The Daily Dish

Tax Reform 2.0

Eakinomics: Tax Reform 2.0

I devoted most of yesterday to discussing the Tax Cuts and Jobs Act (TCJA)—first at an Urban Institute panel on how the law impacts people’s opportunities, and later at the the Heritage Foundation on the topic of “Tax Reform 2.0.” (Basically, I spend a lot of days bartering tax talk for coffee. It’s a living.) Three interesting observations emerged.

First, there is an obvious and large gap between my relatively favorable assessment of the TCJA and, for example, that of my Urban Institute co-panelist Chye-Ching Huang even though we agree that reform should be focused on improving the lives of middle class workers. Why? Because we fundamentally disagree on the “ideal” tax code toward which the country should be aiming. I adhere to the view that the tax code affects the “prices” or “returns” to economic activities, households and firms respond to those incentives just as they respond to supermarket prices, and their ultimate welfare is dictated by the degree to which tax-based incentives lead to work, saving, investment, productivity, growth, and higher real wages. My benchmark tax code has no taxes on the return to saving and investment, and thus taxes equally all the purchases financed by earned income. There would be no carve outs, preferential treatments, or other tax-based reasons to change the way you run your life.

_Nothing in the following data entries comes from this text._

Ltac posterior_step :=
  first
    [ apply keeps_ret | apply keeps_raise | apply keeps_lift
    | apply keeps_get_self | apply keeps_get_emcee
    | apply step_modify_cosmology
    | apply step_emit; apply HP; exact I
    | apply keeps_attempt
    | apply keeps_bind; [apply _| |intros ?]
    | match goal with
      | |- keeps _ (match ?x with _ => _ end) => destruct x
      end ]; try apply _.

Lemma posterior_events_lnprob theta : keeps (step P) (lnprob theta).
Proof using HP. unfold lnprob. repeat posterior_step. Qed.

Lemma posterior_events_drive t : keeps (step P) (drive t).
Proof using HP.
  induction t as [r e|theta k IH]; simpl.
  - intros w. split; simpl; [by destruct (self w)|].
    exists []. by rewrite app_nil_r.
  - apply keeps_bind; [apply _| |intros r; apply IH].
    apply keeps_attempt, posterior_events_lnprob.
Qed.

Lemma posterior_events_run_mcmc smp pos0 N kwargs :
  P (CallRunMcmc pos0 N kwargs) ->
  keeps (step P) (call_run_mcmc smp pos0 N kwargs).
Proof using HP.
  intros Hrun. unfold call_run_mcmc.
  apply keeps_bind; [apply _|by apply step_emit|intros _].
  apply keeps_bind; [apply _|apply keeps_get_emcee; apply _|intros e].
  apply posterior_events_drive.
Qed.

End PosteriorEvents.

Section RunMore.
Context {C T B Sm E R : Type}.
Context `{!Cosmology C T, !Emcee B Sm E, !Random R}.
Abbreviation MCMC := (@MCMC C T Sm).
Abbreviation World := (@World C T Sm E R).
Abbreviation M := (@M C T Sm E R).
Abbreviation configuration_kept := (@configuration_kept C T Sm E R).
Implicit Types (s : MCMC) (w : World).

Lemma underway_events N resume kwargs w0 s l evs' :
  underway N resume kwargs w0 s l ->
  Forall (fun ev => run_event N resume kwargs (self w0) ev /\ ~ is_run_mcmc ev)
    evs' ->
  underway N resume kwargs w0 s (l ++ evs').
Proof.
  intros (Hn & Hk & Hf & evs & Hlog & Hevs & Hsm) Hnew.
  split_and!; [done..|]. exists (evs ++ evs'). rewrite Hlog, app_assoc.
  split_and!; [done| |].
  - apply Forall_app. split; [done|]. eapply Forall_impl; [exact Hnew|].
    by intros ev [? _].
  - intros [Hex|Hex]%Exists_app; [by apply Hsm|]. exfalso.
    apply Exists_exists in Hex as (ev & Hev & Hrun).
    rewrite Forall_forall in Hnew. by destruct (Hnew ev Hev).
Qed.

Lemma underway_event N resume kwargs w0 s l ev :
  underway N resume kwargs w0 s l ->
  run_event N resume kwargs (self w0) ev -> ~ is_run_mcmc ev ->
  underway N resume kwargs w0 s (l ++ [ev]).
Proof. intros Hu Hev Hnot. apply underway_events; [done|]. by constructor. Qed.

(** Where a call of [run] ends, in terms of its events. *)
Definition run_ends (N : Z) (resume : bool) (kwargs : dict pyval) (w0 : World)
    (r : outcome (option Sm)) (w' : World) : Prop :=
  underway N resume kwargs w0 (self w') (log w') /\
  (0 < N -> forall v, r = Return v -> is_Some v /\ v = sampler (self w')).

Lemma run_ends_raise N resume kwargs w0 w' e :
  underway N resume kwargs w0 (self w') (log w') ->
  run_ends N resume kwargs w0 (Raise e) w'.
Proof. intros Hu. split; [done|]. by intros _ v. Qed.

Lemma run_setup_underway N resume kwargs w0 :
  wp (if n_walkers (with_counter (Some 0) (self w0)) <?
          2 * Z.of_nat (length (fit_keys (with_counter (Some 0) (self w0))))
      then
        modify_self
          (with_n_walkers
             (2 * Z.of_nat (length (fit_keys (with_counter (Some 0) (self w0))))));;
        s ← get_self;
        emit (Stdout (MsgWalkers (n_walkers s)))
      else mret ())
    (fun r w1 =>
       r = Return () /\ emcee w1 = emcee w0 /\
       underway N resume kwargs w0 (self w1) (log w1))
    (mkWorld (with_counter (Some 0) (self w0)) (emcee w0) (rng w0) (log w0)).
Proof.
  unfold underway, walkers_used. simpl.
  destruct (n_walkers (self w0) <? 2 * Z.of_nat (length (fit_keys (self w0))))
    eqn:Hlt; unfold wp; simpl; (split_and!; [done..|]).
  - eexists [_]. split_and!; [done| |].
    + apply Forall_singleton. simpl. unfold walkers_used. by rewrite Hlt.
    + intros Hex. apply Exists_cons in Hex as [[]|Hex].
      by apply Exists_nil in Hex.
  - exists []. rewrite app_nil_r. split_and!; [done..|].
    by intros ?%Exists_nil.
Qed.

In this view of the world, corporate tax reforms are a good tool to help the middle class because they can provide incentives to upgrade factories, improve productivity, and lead to higher wages and take-home pay. The opposing view does not believe that corporations will respond to these incentives. Any benefits of corporate reform will be pocketed by the executives or paid to shareholders via stock buybacks.

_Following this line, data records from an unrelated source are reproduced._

(** The largest key the table holds or has held. *)
Definition last_key (db : DB) : Z :=
  foldr Z.max (api_user_seq db) (map_to_list (api_user db)).*1.

(** [User.objects.create(age=..., name=...)]: the INSERT leaves the key to
    the engine, which hands out one above every key it has handed out and
    every key in the table (the AUTOINCREMENT rule of SQLite, the engine a
    new Django project is configured with). *)
Definition objects_create (a : Z) (n : text) (db : DB) : DB * User :=
  let k := last_key db + 1 in
  (mkDB (<[k := (a, n)]> (api_user db)) k, mkUser k a n).

(** [user.save()] on a loaded instance: UPDATE ... WHERE id = user.id *)
Definition model_save (u : User) (db : DB) : DB :=
  mkDB (<[id u := (age u, name u)]> (api_user db)) (api_user_seq db).

(** [user.delete()] *)
Definition model_delete (u : User) (db : DB) : DB :=
  mkDB (delete (id u) (api_user db)) (api_user_seq db).

(** ** Requests and responses *)

Record Request : Type := mkRequest { method : string; data : value }.

(** The payload of a response.  [Empty] is [Response(status=...)] without
    data; [Metadata] is what [SimpleMetadata] reports about a view and
    [ErrorPage] the page Django renders for an uncaught exception or an
    unknown path: the text of neither is modelled. *)
Inductive body : Type :=
  | Empty
  | Data (v : value)
  | Metadata
  | ErrorPage.

Record Response : Type := mkResponse { response_data : body; status_code : Z }.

The lack of response to tax-based incentives means that the other side of the debate does not worry about the consequences of raising large amounts of revenue. Indeed, they argue that is desirable because it provides the wherewithal to distribute targeted benefits to deserving constituencies. Child credits, low-income credits, tax-exemptions, and so forth improve the welfare of their recipients. In particular, it necessary to transfer resources directly to middle class workers because business tax reform won’t accomplish this goal. As a result, their ideal tax code is 180 degrees different. It features both higher rates and a (perhaps quite long) list of provisions targeting benefits.

There is no real difference in policy intent, but the worldview diverges enormously.

The second observation is about the strategy for additional tax reform. A lesson of 1986 and 2017 is that major tax reform is politically contentious, legislatively difficult, and happens infrequently. Perhaps a better strategy would be to settle on the long run objective and make it regular practice to improve the tax code steadily on a year-by-year basis. One can think of downsides to the incremental strategy as well, but it may be worth a try.

The final observation is that there will be no Tax Reform 2.0 if there aren’t spending reforms. The Congressional Budget Office projects $12 trillion in deficits over the next decade and dangerously high accumulation of debt. If left untouched, this will inevitably produce pressures for much more revenue, a reversal of Tax Reform 1.0, and even more. In the end, the most important part of Tax Reform 2.0 will be Entitlement Reform 1.0.